Government ministry of Georgia

The Ministry of Defence of Georgia (საქართველოს თავდაცვის სამინისტრო, sakartvelos tavdatsvis saministro) is the Georgian government ministry in charge of the Defence Forces of Georgia and regulating activities in defence of the country from external threats, preserving territorial integrity and waging wars on behalf of Georgia. The Minister of Defence is appointed and removed from the post by the Prime Minister of Georgia. The ministry is currently headed by Irakli Chikovani.

==History==
In the midst of dissolution of Soviet Union and political turmoil in Georgia in late 1980s, the Georgian military played an important role in the struggle for and retaining power.
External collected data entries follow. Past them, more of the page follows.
Definition breakerReady (k : string) : X bool :=
  x ← get;
  match breakers x !! k with
  | None => mret true
  | Some b =>
      t1 ← on_world rpc_now;
      t2 ← on_world rpc_now;
      let '(b, ok) := b_ready t1 t2 b in
      _ ← modify (fun x => with_breakers (<[k := b]> (breakers x)) x);
      mret ok
  end.

Definition getCachedClient (k sp sm : string) : X (option nat * option error) :=
  x ← get;
  if isShutdown x then mret (None, Some errXClientClosed)
  else
    ok ← breakerReady k;
    if negb ok then mret (None, Some ErrBreakerOpen)
    else
      '(client, usable) ← usable_or_evict k sp sm;
      x ← get;
      if usable : bool then mret (client, None)
      else if needs_new client (xworld x) then
        '(client, err) ← make_client k sp sm;
        _ ← match client with Some c => clientConnected c | None => mret tt end;
        mret (client, err)
      else mret (client, None).

(** The same under the lock the caller holds; the flag asks it to tell the plugins. *)
Definition getCachedClientWithoutLock (k sp sm : string) : X (option nat * bool * option error) :=
  '(client, usable) ← usable_or_evict k sp sm;
  x ← get;
  if usable : bool then mret (client, false, None)
  else if needs_new client (xworld x) then
    '(client, err) ← make_client k sp sm;
    match client with
    | Some c => mret (Some c, true, None)
    | None => mret (None, false, err)
    end
  else mret (client, false, None).

Definition selectServer (sp sm : string) (args : A) : X string :=
  x ← get;
  if selectorSet x then
    r ← on_world (DoWrapSelect Plugins sel_Select sp sm args);
    lift r
  else panic "nil pointer dereference".

Definition safeCloseClient (client : option nat) : X unit :=
  match client with Some c => close_client c | None => mret tt end.

Definition selectClient (sp sm : string) (args : A) : X (string * option nat * option error) :=
  x ← get;
  let sticky :=
    if Sticky option_ then
      match stickyRPCClient x with
      | Some c => if live c (xworld x) then Some c else None
      | None => None
      end
    else None in
  _ ← (if Sticky option_ then modify (with_sticky (stickyK x) sticky) else mret tt);
  match sticky with
  | Some c => mret (stickyK x, Some c, None)
  | None =>
      k ← selectServer sp sm args;
      if bool_decide (k = ""%string) then mret (""%string, None, Some ErrXClientNoServer)
      else
        '(client, err) ← getCachedClient k sp sm;
        x ← get;
        _ ← match client with
            | Some c =>
                if Sticky option_ then
                  _ ← safeCloseClient (stickyRPCClient x);
                  modify (with_sticky k (Some c))
                else mret tt
            | None => mret tt
            end;
        mret (k, client, err)
  end.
In November 1992, the Parliament of Georgia passed a law creating the Council for National Security and Defence. The council reported all its activities to parliament but was directly subordinate to the head of state and commander in chief of the armed forces. Eduard Shevardnadze was then appointed the Council Chairman. Georgian politicians Jaba Ioseliani and Tengiz Kitovani were appointed deputy chairmen by Shevardnadze while Tedo Japaridze, the Georgian MFA expert on the United States became the chairman's aide. The council had the full right to issue binding resolutions on military and security matters of Georgia. In May 1993, Ioseliani and Kitovani were relieved of their duties in the council and disbanded of their government power bases, allowing Shevardnadze to assume greater power.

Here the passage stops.